The entries below contain a line with "exfalso. apply Hcur." and a line with "[(Hnp & Hs &". Quote exactly those two lines and all lines between them.

LISTED RECORDS.
==================================================

Lemma next_line_spec CONFIG env s :
  wp (next_line CONFIG env) s (next_line_post env s).
Proof.
  unfold next_line. wp_step.
  apply wp_other_processes. intros s1 Hd1 Hpath1. cbn beta iota.
  pose proof Hd1 as (Hc1 & Hcl1 & Hi1 & Hh1 & _).
  wp_step. unfold os_path_exists. wp_steps.
  destruct (path_ino s1) as [p|] eqn:Hp1; simpl negb; cbn iota; wp_steps.
  2:{ unfold next_line_post. split_and!; try done; [by left| | |].
      - intros last Hlast. exists last. split; [done|].
        by eapply drift_seek_inv.
      - intros _ <-. by apply drift_matches.
      - intros i i' j Hi. congruence. }
  apply wp_other_processes. intros s2 Hd2 Hpath2. cbn beta iota.
  pose proof Hd2 as (Hc2 & Hcl2 & Hi2 & Hh2 & _).
  assert (handle_matches_inode s2 = handle_matches_inode s) as Hm2.
  { rewrite (drift_matches _ _ Hd2). by apply drift_matches. }
  assert (∀ last, seek_inv s last → seek_inv s2 last) as Hs2.
  { intros last Hlast. eapply drift_seek_inv; [exact Hd2|].
    by eapply drift_seek_inv. }
  wp_step. unfold os_stat.
  destruct (stat_fault env) as [e|] eqn:Hstat; wp_steps.
  { unfold next_line_post. rewrite Hc2, Hcl2, Hc1, Hcl1.
    split_and!; try done; [|by left| | |].
    - intros Hb. apply Hb. auto.
    - intros last Hlast. exists last. split; [done|]. by apply Hs2.
    - intros _ <-. done.
    - intros i i' j _ _ Hs. congruence. }
  destruct (path_ino s2) as [st_ino|] eqn:Hp2; wp_steps.
  2:{ unfold next_line_post. rewrite Hc2, Hcl2, Hc1, Hcl1.
      split_and!; try done; [by left| | |].
      - intros last Hlast. exists last. split; [done|]. by apply Hs2.
      - intros _ <-. done.
      - intros i i' j Hi Hi'. congruence. }
  case_decide as Hne.
  - eapply wp_mono; [apply reopen_spec|].
    intros [[]|e|] s3 tr3 (Hc3 & Hcl3 & Ho); [| |done].
    + destruct Ho as (j & Hh3 & Hi3 & Hj & ->).
      eapply wp_mono; [apply read_one_line_spec|].
      intros o s4 tr4
        (Hnp & Hc4 & Hcl4 & Hsd & Hpa & Hb & Hl & Hsame & Hseek).
      unfold next_line_post.
      rewrite Hc4, Hcl4, Hc3, Hcl3, Hc2, Hcl2, Hc1, Hcl1.
      rewrite !sends_app, !passes_app, !lines_read_app, Hsd, Hpa.
      assert (∀ old, sends (closing_events old) = [] ∧
                     passes (closing_events old) = 0 ∧
                     lines_read (closing_events old) = []) as Hold
        by (by intros [[? ? []]|]).
      destruct (Hold (file_handle s2)) as (-> & -> & ->). simpl.
      split_and!; try done.
      * destruct o as [[l|]|e|]; [done|by right|by left|by left].
      * intros last Hlast.
        destruct (Hseek (Some (j, length (content s3 j)))) as [H1 H2].
        { intros h. rewrite Hh3. intros [= <-] _. by eexists. }
        eexists. split; [|exact H2]. intros rest.
        rewrite <- !app_assoc.
        rewrite (app_assoc (closing_events _)).
        rewrite reads_follow_seek_reopen. apply H1.
      * intros Hk _. rewrite (same_binding_matches _ _ Hsame).
        unfold handle_matches_inode. rewrite Hh3, Hi3. simpl.
        rewrite only_appends_path in Hj by done.
        apply bool_decide_eq_true. congruence.
      * intros i i' j' Hi Hi' _ _ _ Hj'.
        destruct Hsame as [Hi4 Hh4]. rewrite Hh3 in Hh4.
        destruct Hh4 as ([j4 pos4 c4] & Hh4 & Hj4 & Hc4'). simpl in *.
        subst j4 c4. rewrite Hi4, Hi3, Hh4.
        assert (st_ino = i') as -> by congruence.
        assert (j = j') as -> by congruence.
        split; [done|]. by exists pos4.
    + destruct Ho as (Hh3 & Hi3 & -> & He).
      unfold next_line_post. rewrite Hc3, Hcl3, Hc2, Hcl2, Hc1, Hcl1.
      rewrite ?sends_app, ?passes_app, ?lines_read_app.
      assert (∀ old, sends (closing_events old) = [] ∧
                     passes (closing_events old) = 0 ∧
                     lines_read (closing_events old) = []) as Hold
        by (by intros [[? ? []]|]).
      destruct (Hold (file_handle s2)) as (-> & -> & ->). simpl.
      split_and!; try done; [|by left| | |].
      * intros Hb. destruct He as [He|[-> _]]; [|done]. apply Hb. auto.
      * intros last Hlast. exists last. split.
        -- intros rest. apply reads_follow_seek_closing.
        -- intros h Hh Hopen. rewrite (Hh3 h Hh) in Hopen. done.
      * intros _ _. unfold handle_matches_inode.
        destruct (file_handle s3) as [h|] eqn:Hh; [|done].
        by rewrite (Hh3 h eq_refl).
      * intros i i' j' Hi Hi' _ _ Hopen Hj'.
        destruct He as [He|[_ He]]; congruence.
  - wp_steps. eapply wp_mono; [apply read_one_line_spec|].
    intros o s4 tr4 (Hnp & Hc4 & Hcl4 & Hsd & Hpa & Hb & Hl & Hsame & Hseek).
    unfold next_line_post.
    rewrite Hc4, Hcl4, Hc2, Hcl2, Hc1, Hcl1. simpl.
    split_and!; try done.
    * destruct o as [[l|]|e|]; [done|by right|by left|by left].
    * intros last Hlast. exists last. by apply Hseek, Hs2.
    * intros _ Hm. by rewrite (same_binding_matches _ _ Hsame), Hm2.
    * intros i i' j' Hi Hi' _ Hcur _ _. exfalso. apply Hcur.
      congruence.
Qed.

(** * One iteration of the monitor *)

Lemma reads_follow_seek_plain last tr rest :
  Forall (λ e, plain e = true) tr →
  reads_follow_seek last (tr ++ rest) = reads_follow_seek last rest.
Proof.
  induction 1 as [|e tr He _ IH]; [done|]. by destruct e.
Qed.

Lemma alert_spec env keyword line s :
  wp (alert env keyword line) s (λ o s' tr,
    o ≠ Pending ∧
    same_files s s' ∧
    (benign_net (net env) → catchable o) ∧
    lines_read tr = [] ∧
    (∀ last rest, reads_follow_seek last (tr ++ rest)
                  = reads_follow_seek last rest) ∧
    alert_sent keyword line (net env) s tr).
Proof.
  unfold alert, alert_sent. destruct (contains keyword line); wp_steps.
  2:{ by split_and!. }
  assert (wp (fan_out (net env) (alert_prefix ++ strip line)) s
            (λ o _ _, undisturbed (net env) s → o = Return tt)) as Hcomplete.
  { intros Hu. by destruct (fan_out_complete (net env)
                              (alert_prefix ++ strip line) s Hu). }
  eapply wp_mono; [apply wp_conj; [apply fan_out_facts|exact Hcomplete]|].
  intros o s' tr
    [(Hnp & Hs & Hb & Hp & Hl & (body & -> & Hbody) & k & Hk & Hret) Hu].
  split_and!; try done.
  - intros last rest. simpl. rewrite <- app_assoc.
    by rewrite reads_follow_seek_plain.
  - exists k. split; [done|]. intros H. by apply Hret, Hu.
Qed.

Lemma tick_body_spec CONFIG keyword env s :
  wp (tick_body CONFIG keyword env) s (λ o s' tr,
    o ≠ Pending ∧
    (benign env → catchable o) ∧ tick_post keyword env s s' tr).
Proof.
  unfold tick_body. wp_step.
  eapply wp_mono; [apply next_line_spec|].
  intros o s1 tr1 (Hnp & Hc & Hcl & Hsd & Hpa & Hb & Hl & Hseek & Hm & Hre).
  destruct o as [[l|]|e|]; wp_steps; [| | |done].
  - destruct Hl as [Hne Hl].
    eapply wp_mono; [apply alert_spec|].
    intros o s2 tr2 (Hnp2 & (_ & _ & Hi & Hh) & Hb2 & Hl2 & Hseek2 & Ha).
    split; [done|].
    split; [by intros [_ ?]; apply Hb2|]. split_and!.
    + left. exists l. split; [done|].
      rewrite lines_read_app, Hl, Hl2. split; [done|].
      unfold alert_sent in *. rewrite sends_app, passes_app, Hsd, Hpa.
      unfold undisturbed in *. rewrite Hc in Ha. exact Ha.
    + intros last Hlast. destruct (Hseek last Hlast) as (last' & H1 & H2).
      exists last'. split.
      * intros rest. by rewrite <- app_assoc, H1, Hseek2.
      * unfold seek_inv. by rewrite Hh.
    + intros Hk Hs. unfold handle_matches_inode. rewrite Hi, Hh.
      by apply Hm.
    + unfold reopens. rewrite Hi, Hh. exact Hre.
  - split; [done|]. split; [done|].
    rewrite app_nil_r. split_and!; [right|..]; done.
  - split; [done|]. split; [by intros [? _]; apply Hb|].
    split_and!; [right|..]; done.
Qed.
(** * MSE record normalisation and report generation (main.py)

    A shallow embedding of the record normaliser ([create_or_update_record]),
    the value mapper ([map_value], [get_value_mappings]), the date renderer
    ([format_excel_date]), the sheet builder ([create_excel_worksheet]) and
    the workbook assembler ([create_excel_workbook]) of [src/main.py],
    followed by the properties the specification states about them. *)

From Stdlib Require Import ZArith NArith List Lia Bool Sorted.
From Stdlib Require Import Strings.String Strings.Ascii Numbers.DecimalString.
From Stdlib Require Import PrimFloat.
From stdpp Require Import base option list gmap.

#[local] Set Warnings "-inexact-float,-register-all,-clear-no-such-hyp".

Local Open Scope N_scope.

(** ** Python text

    A Python [str] is a sequence of Unicode code points; [len] counts code
    points, so Cyrillic labels are measured in letters, not in bytes. *)

Definition str : Type := list N.

(** Literals are written as Rocq strings (UTF-8 in the source file) and
    decoded to code points. *)
Fixpoint utf8_decode (bs : list N) (need : nat) (acc : N) : str :=
  match bs with
  | [] => []
  | b :: tl =>
      match need with
      | O =>
          if b <? 128 then b :: utf8_decode tl 0 0
          else if b <? 224 then utf8_decode tl 1 (b - 192)
          else if b <? 240 then utf8_decode tl 2 (b - 224)
          else utf8_decode tl 3 (b - 240)
      | S O => (acc * 64 + (b - 128)) :: utf8_decode tl 0 0
      | S n => utf8_decode tl n (acc * 64 + (b - 128))
      end
  end.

==================================================

RESULT.
    * intros i i' j' Hi Hi' _ Hcur _ _. exfalso. apply Hcur.
      congruence.
Qed.

(** * One iteration of the monitor *)

Lemma reads_follow_seek_plain last tr rest :
  Forall (λ e, plain e = true) tr →
  reads_follow_seek last (tr ++ rest) = reads_follow_seek last rest.
Proof.
  induction 1 as [|e tr He _ IH]; [done|]. by destruct e.
Qed.

Lemma alert_spec env keyword line s :
  wp (alert env keyword line) s (λ o s' tr,
    o ≠ Pending ∧
    same_files s s' ∧
    (benign_net (net env) → catchable o) ∧
    lines_read tr = [] ∧
    (∀ last rest, reads_follow_seek last (tr ++ rest)
                  = reads_follow_seek last rest) ∧
    alert_sent keyword line (net env) s tr).
Proof.
  unfold alert, alert_sent. destruct (contains keyword line); wp_steps.
  2:{ by split_and!. }
  assert (wp (fan_out (net env) (alert_prefix ++ strip line)) s
            (λ o _ _, undisturbed (net env) s → o = Return tt)) as Hcomplete.
  { intros Hu. by destruct (fan_out_complete (net env)
                              (alert_prefix ++ strip line) s Hu). }
  eapply wp_mono; [apply wp_conj; [apply fan_out_facts|exact Hcomplete]|].
  intros o s' tr
    [(Hnp & Hs & Hb & Hp & Hl & (body & -> & Hbody) & k & Hk & Hret) Hu].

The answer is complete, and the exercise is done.